Lisa Gabbert is an Assistant Professor in the Department of English at Utah State University where she specializes in Folklore and American Studies. She received her Ph.D. in 2003 from Indiana University, Bloomington. She is currently working on a project on festival and late modernity in Idaho. Her current research interests include space and place, cultural performance, and medical folklore.
Julie Hartley-Moore is an Assistant Professor of anthropology at Brigham Young University. She earned a Ph.D. in anthropology from Columbia University and an M.A. in folklore from Utah State University. Before moving home to Utah, she worked as a public sector folklorist for the Michigan State University Museum's Folk Arts Programs. Her previous work deals with sustainable development, political ecology, agricultural and cultural tourism, and nationalism; she is currently working on a book about the political rhetoric of guns in the United States and Switzerland.

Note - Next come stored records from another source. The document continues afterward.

Lemma reachable_registry_listed_witness :
  nm_id med_cardio_01 = "med-cardio-01" /\
  "med-cardio-01" ∈ pool_of (router demo_world) (nm_domain med_cardio_01).
Proof.
  apply (reachable_registry_listed demo_world "med-cardio-01" med_cardio_01).
  - apply world_of_reachable.
  - vm_compute. reflexivity.
Defined.

(** ** Registration *)

Lemma router_eq (r r' : ADPRouter) :
  nm_registry r = nm_registry r' ->
  (forall d, domain_pools r !! d = domain_pools r' !! d) ->
  (forall d, round_robin_indices r !! d = round_robin_indices r' !! d) ->
  health_check_interval r = health_check_interval r' ->
  r = r'.
Proof.
  destruct r, r'; simpl. intros -> Hp Hi ->. f_equal; apply map_eq; assumption.
Qed.

(** X6. Registering an NM whose id is already listed in the pool of its
    domain replaces the stored record and nothing else: the pools and the
    round-robin cursors, the one of its domain included, stay. *)
Theorem register_nm_again (nm : NarrowModel) (w : World) :
  nm_id nm ∈ pool_of (router w) (nm_domain nm) ->
  register_nm nm w
  = Ok (true,
        mkWorld (set_registry (<[nm_id nm := nm]> (nm_registry (router w))) (router w))
                (env w) (tick w)).
Proof.
  intros Hin. unfold pool_of in Hin.
  unfold register_nm, bind, get_router, put_router, ret. simpl.
  destruct (domain_pools (router w) !! nm_domain nm) as [pool|] eqn:Hpool; simpl in Hin.
  - simpl. rewrite Hpool. unfold mem. rewrite bool_decide_eq_true_2 by exact Hin.
    reflexivity.
  - apply elem_of_nil in Hin. destruct Hin.
Qed.

Lemma register_nm_again_witness :
  register_nm med_general_01_moved moved_world
  = Ok (true,
        mkWorld (set_registry
                   (<[nm_id med_general_01_moved := med_general_01_moved]>
                      (nm_registry (router moved_world)))
                   (router moved_world))
                (env moved_world) (tick moved_world)).
Proof.
  apply (register_nm_again med_general_01_moved moved_world).
  apply (bool_decide_unpack _). vm_compute. exact I.
Defined.

(** X7. [register_nm] is idempotent: registering the same NM a second time
    returns [True] again and leaves the router exactly as the first
    registration left it. *)
Theorem register_nm_idempotent (nm : NarrowModel) (w : World) :
  exists w1,
    register_nm nm w = Ok (true, w1) /\ register_nm nm w1 = Ok (true, w1).
Proof.
  destruct (register_nm_spec nm w) as (r1 & Hrun1 & Hreg1 & Hint1 & Hpools1 & Hix1).
  set (w1 := mkWorld r1 (env w) (tick w)) in *.
  destruct (register_nm_spec nm w1) as (r2 & Hrun2 & Hreg2 & Hint2 & Hpools2 & Hix2).
  exists w1. split; [exact Hrun1|]. rewrite Hrun2. do 2 f_equal.
  unfold w1 at 2. simpl. f_equal.
  assert (domain_pools r1 !! nm_domain nm
          = Some (let pool := pool_of (router w) (nm_domain nm) in
                  if mem (nm_id nm) pool then pool else pool ++ [nm_id nm])) as Hdom.
  { rewrite Hpools1. rewrite decide_True by reflexivity. reflexivity. }
  apply router_eq.
  - rewrite Hreg2. simpl. rewrite Hreg1. apply insert_insert_eq.
  - intros d. rewrite Hpools2. simpl. destruct (decide (d = nm_domain nm)) as [->|Hd];
      [|reflexivity].
    unfold pool_of at 1 2 3. rewrite Hdom. simpl.
    destruct (mem (nm_id nm) (pool_of (router w) (nm_domain nm))) eqn:Hm.
    + rewrite Hm. reflexivity.
    + unfold mem at 1. rewrite bool_decide_eq_true_2; [reflexivity|].
      apply elem_of_app. right. apply list_elem_of_singleton. reflexivity.
  - intros d. rewrite Hix2. simpl. destruct (decide (d = nm_domain nm)) as [->|Hd];
      [|reflexivity].
    rewrite Hdom. reflexivity.
  - rewrite Hint2. reflexivity.
Qed.

(** ** Load accounting *)

Lemma loads_nonneg_load_of (r : ADPRouter) :
  loads_nonneg r <-> forall id n, load_of r id = Some n -> 0 <= n.
Proof.
  unfold loads_nonneg, map_Forall, load_of. split.
  - intros H id n Hn. destruct (nm_registry r !! id) as [nm|] eqn:Hnm;
      simpl in Hn; [|discriminate]. inversion Hn; subst. eauto.
  - intros H k nm Hnm. apply (H k). rewrite Hnm. reflexivity.
Qed.

Lemma loads_nonneg_step (r r' : ADPRouter) :
  (forall id n', load_of r' id = Some n' ->
                 0 <= n' \/ exists n, load_of r id = Some n /\ n <= n') ->
  loads_nonneg r -> loads_nonneg r'.
Proof.
  rewrite !loads_nonneg_load_of. intros Hstep H id n' Hn'.
  destruct (Hstep id n' Hn') as [Hpos|(n & Hn & Hle)]; [exact Hpos|].
  specialize (H id n Hn). lia.
Qed.

Lemma loads_nonneg_same (r r' : ADPRouter) :
  (forall id, load_of r' id = load_of r id) ->
  loads_nonneg r -> loads_nonneg r'.
Proof.
  intros Heq. apply loads_nonneg_step. intros id n' Hn'. right.
  exists n'. rewrite <- Heq. split; [exact Hn' | lia].
Qed.

Lemma bumps_nonneg (d : RoutingDecision) (k : string) : 0 <= bumps d k.
Proof.
  unfold bumps.
  destruct (truthy (primary d) && bool_decide (primary d = Some k));
    destruct (bool_decide (k ∈ validation d)); lia.
Qed.

(** X8. No method makes a load negative.  If every registered NM has a
    non-negative [current_load], it still has after any call, returned or
    raised; the one way in for a negative load is to register an NM that
    carries one. *)
Theorem run_call_loads_nonneg (c : Call) (w : World) :
  loads_nonneg (router w) ->
  (forall nm, c = CallRegister nm -> 0 <= current_load nm) ->
  loads_nonneg (router (final_world (run_call c w))).
Proof.
  intros Hinv Hreg.
  apply (wp_final (run_call c) w (fun w' => loads_nonneg (router w'))).
  destruct c as [nm|nm_id|domain|nm_ids|nm_ids domain|request|nm_id|]; simpl.
  - apply wp_bind.
    destruct (register_nm_spec nm w) as (r' & Hrun & Hr & _).
    eapply wp_Ok; [exact Hrun|]. apply wp_ret. simpl.
    unfold loads_nonneg. rewrite Hr. apply map_Forall_insert_2; [|exact Hinv].
    apply Hreg. reflexivity.
  - apply wp_bind.
    destruct (perform_health_check_refreshed nm_id w) as (b & w1 & Hrun & _ & Href).
    eapply wp_Ok; [exact Hrun|]. apply wp_ret.
    eapply loads_nonneg_same; [|exact Hinv].
    intros id. apply refreshed_load_of. exact Href.
  - apply wp_bind.
    destruct (get_healthy_nms_in_domain_spec domain w) as (l & w1 & Hrun & _ & Href & _).
    eapply wp_Ok; [exact Hrun|]. apply wp_ret.
    eapply loads_nonneg_same; [|exact Hinv].
    intros id. apply refreshed_load_of. exact Href.
  - apply wp_bind. destruct nm_ids as [|y0 l0].
    + apply wp_ret. apply wp_ret. exact Hinv.
    + eapply wp_mono;
        [apply (calculate_weighted_selection_wp (y0 :: l0) w); discriminate | |].
      * intros o w' (-> & _). apply wp_ret. exact Hinv.
      * intros e w' (_ & _ & Hr & _). rewrite Hr. exact Hinv.
  - apply wp_bind. destruct nm_ids as [|y0 l0].
    + apply wp_ret. apply wp_ret. exact Hinv.
    + eapply wp_mono;
        [apply (round_robin_selection_wp (y0 :: l0) domain w); discriminate | |].
      * intros o w' (x & c & _ & _ & _ & ->). apply wp_ret. exact Hinv.
      * intros e w' (_ & _ & ->). exact Hinv.
  - apply wp_bind.
    eapply wp_mono; [apply route_request_wp | |].
    + intros d w' (_ & _ & _ & _ & _ & _ & Hloads). apply wp_ret.
      destruct (preferred_usable (router w) request) as [p|].
      * destruct Hloads as [_ Hloads]. eapply loads_nonneg_same; eauto.
      * destruct Hloads as [_ Hloads]. eapply loads_nonneg_step; [|exact Hinv].
        intros id n' Hn'. right. rewrite Hloads in Hn'.
        destruct (load_of (router w) id) as [n|]; simpl in Hn'; [|discriminate].
        exists n. split; [reflexivity|]. inversion Hn'; subst.
        pose proof (bumps_nonneg d id). lia.
    + intros e w' (_ & _ & _ & _ & _ & Hloads). eapply loads_nonneg_same; eauto.
  - destruct (complete_request_spec nm_id w) as (w1 & Hrun & _ & _ & _ & Hloads).
    eapply wp_Ok; [exact Hrun|].
    eapply loads_nonneg_step; [|exact Hinv].
    intros id n' Hn'. rewrite Hloads in Hn'. destruct (decide (id = nm_id)) as [->|Hne].
    + left. destruct (load_of (router w) nm_id) as [n|]; simpl in Hn'; [|discriminate].
      inversion Hn'; subst. lia.
    + right. exists n'. split; [exact Hn' | lia].
  - apply wp_bind.
    eapply wp_mono; [apply get_routing_stats_wp | |].
    + intros s w' ->. apply wp_ret. exact Hinv.
    + intros e w' ->. exact Hinv.
Qed.

Lemma run_call_loads_nonneg_witness :
  loads_nonneg
    (router (final_world
               (run_call (CallRoute (mkReq "req-001" MEDICAL "urgent" None true))
                         demo_world))).
Proof.
  apply (run_call_loads_nonneg
           (CallRoute (mkReq "req-001" MEDICAL "urgent" None true)) demo_world).
  - apply (bool_decide_unpack _). vm_compute. exact I.
  - intros nm Hc. discriminate Hc.
Defined.

(** ** Weighted selection *)

Lemma effective_weight_raises (nm : NarrowModel) (e : PyExn) :
  effective_weight nm = Raise e tt ->
  (e = ZeroDivisionError /\ max_concurrent nm = 0) \/
  (e = OverflowError /\ max_concurrent nm <> 0 /\ ~ load_ratio_defined nm).
Proof.
  unfold effective_weight.
  destruct (py_truediv (current_load nm) (max_concurrent nm)) as [q|e' []] eqn:Hq;
    [discriminate|].
  intros H. inversion H; subst e'. clear H.
  assert (~ load_ratio_defined nm) as Hnot.
  { intros [q Hq']. congruence. }
  unfold py_truediv in Hq. destruct (decide (max_concurrent nm = 0)) as [H0|H0].
  - left. split; [congruence | exact H0].
  - right. split; [|split; assumption].
    destruct (SpecFloat.SFdiv _ _ _ _); congruence.
Qed.

Lemma weigh_candidates_outcome (reg : gmap string NarrowModel) (nm_ids : list string) :
  match weigh_candidates reg nm_ids with
  | Ok _ => weighable reg nm_ids
  | Raise e _ =>
      (e = KeyError /\ exists x, x ∈ nm_ids /\ reg !! x = None) \/
      (e = ZeroDivisionError /\
       exists x nm, x ∈ nm_ids /\ reg !! x = Some nm /\ max_concurrent nm = 0) \/
      (e = OverflowError /\
       exists x nm, x ∈ nm_ids /\ reg !! x = Some nm /\ max_concurrent nm <> 0 /\
                    ~ load_ratio_defined nm)
  end.
Proof.
  induction nm_ids as [|x rest IH]; simpl.
  - intros y Hy. apply elem_of_nil in Hy. destruct Hy.
  - destruct (reg !! x) as [nm|] eqn:Hnm.
    + destruct (effective_weight nm) as [wt|e []] eqn:Hwt.
      * destruct (weigh_candidates reg rest) as [wc|e []].
        -- intros y Hy. apply elem_of_cons in Hy. destruct Hy as [->|Hy].
           ++ exists nm. split; [exact Hnm|]. apply effective_weight_defined. eauto.
           ++ apply IH. exact Hy.
        -- destruct IH as [(He & y & Hy & Hl)|[(He & y & nmy & Hy & Hl & H0)
                                              |(He & y & nmy & Hy & Hl & H0 & Hn)]].
           ++ left. split; [exact He|]. exists y. split; [right; exact Hy | exact Hl].
           ++ right. left. split; [exact He|]. exists y, nmy.
              split; [right; exact Hy | auto].
           ++ right. right. split; [exact He|]. exists y, nmy.
              split; [right; exact Hy | auto].
      * destruct (effective_weight_raises nm e Hwt) as [[He H0]|(He & H0 & Hn)].
        -- right. left. split; [exact He|]. exists x, nm. split; [left | auto].
        -- right. right. split; [exact He|]. exists x, nm. split; [left | auto].
    + left. split; [reflexivity|]. exists x. split; [left | exact Hnm].
Qed.

(** X9. [calculate_weighted_selection] on a non-empty list returns exactly
    when every candidate is registered with a defined load ratio, and then
    gives a member of the list after one read of the random source, the
    router untouched.  Otherwise it raises before any draw and leaves the
    world as it was: [KeyError] for an unregistered candidate,
    [ZeroDivisionError] for one without capacity, [OverflowError] for one
    whose load ratio is no float. *)
Theorem calculate_weighted_selection_outcome (nm_ids : list string) (w : World) :
  nm_ids <> [] ->
  match calculate_weighted_selection nm_ids w with
  | Ok (o, w') =>
      weighable (nm_registry (router w)) nm_ids /\
      w' = next_tick w /\ exists x, o = Some x /\ x ∈ nm_ids
  | Raise e w' =>
      w' = w /\
      ((e = KeyError /\ exists x, x ∈ nm_ids /\ nm_registry (router w) !! x = None) \/
       (e = ZeroDivisionError /\
        exists x nm, x ∈ nm_ids /\ nm_registry (router w) !! x = Some nm /\
                     max_concurrent nm = 0) \/
       (e = OverflowError /\
        exists x nm, x ∈ nm_ids /\ nm_registry (router w) !! x = Some nm /\
                     max_concurrent nm <> 0 /\ ~ load_ratio_defined nm))
  end.
Proof.
  intros Hne. pose proof (weigh_candidates_outcome (nm_registry (router w)) nm_ids) as Hw.
  destruct (weigh_candidates (nm_registry (router w)) nm_ids) as [wc|e []] eqn:Hwc.
  - destruct (calculate_weighted_selection_total nm_ids w Hw) as (o & w' & Hrun).
    rewrite Hrun. split; [exact Hw|].
    pose proof (calculate_weighted_selection_returns nm_ids w w' o Hrun) as Hret.
    destruct nm_ids; [contradiction | exact Hret].
  - assert (calculate_weighted_selection nm_ids w = Raise e w) as ->.
    { destruct nm_ids as [|y l]; [contradiction|].
      unfold calculate_weighted_selection, bind, get_router, lift_result.
      rewrite Hwc. reflexivity. }
    split; [reflexivity | exact Hw].
Qed.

Michael Owen Jones teaches folklore courses in the culture and performance studies program in the Department of World Arts and Cultures, University of California, Los Angeles. He is a Fellow of the American Folklore Society and a Folklore Fellow of the Finnish Academy of Science and Letters. He has published on a variety of topics, including traditional medicine, organizational folklore, food customs and symbolism, and folk art and material behavior. He has received grants from the National Endowment for the Humanities, the National Library of Medicine, and the National Center for Complementary and Alternative Medicine. Among his books are People Studying People: The Human Element in Fieldwork (with Robert A. Georges), The World of the Kalevala (edited), Inside Organizations: Understanding the Human Dimension (coedited), Craftsman of the Cumberlands: Tradition and Creativity, Putting Folklore to Use (edited), Studying Organizational Symbolism: What, How, Why?, and Folkloristics: An Introduction (with Robert A. Georges). In recent years his research has focused on African American storefront churches and on Latino folk medicine in Los Angeles.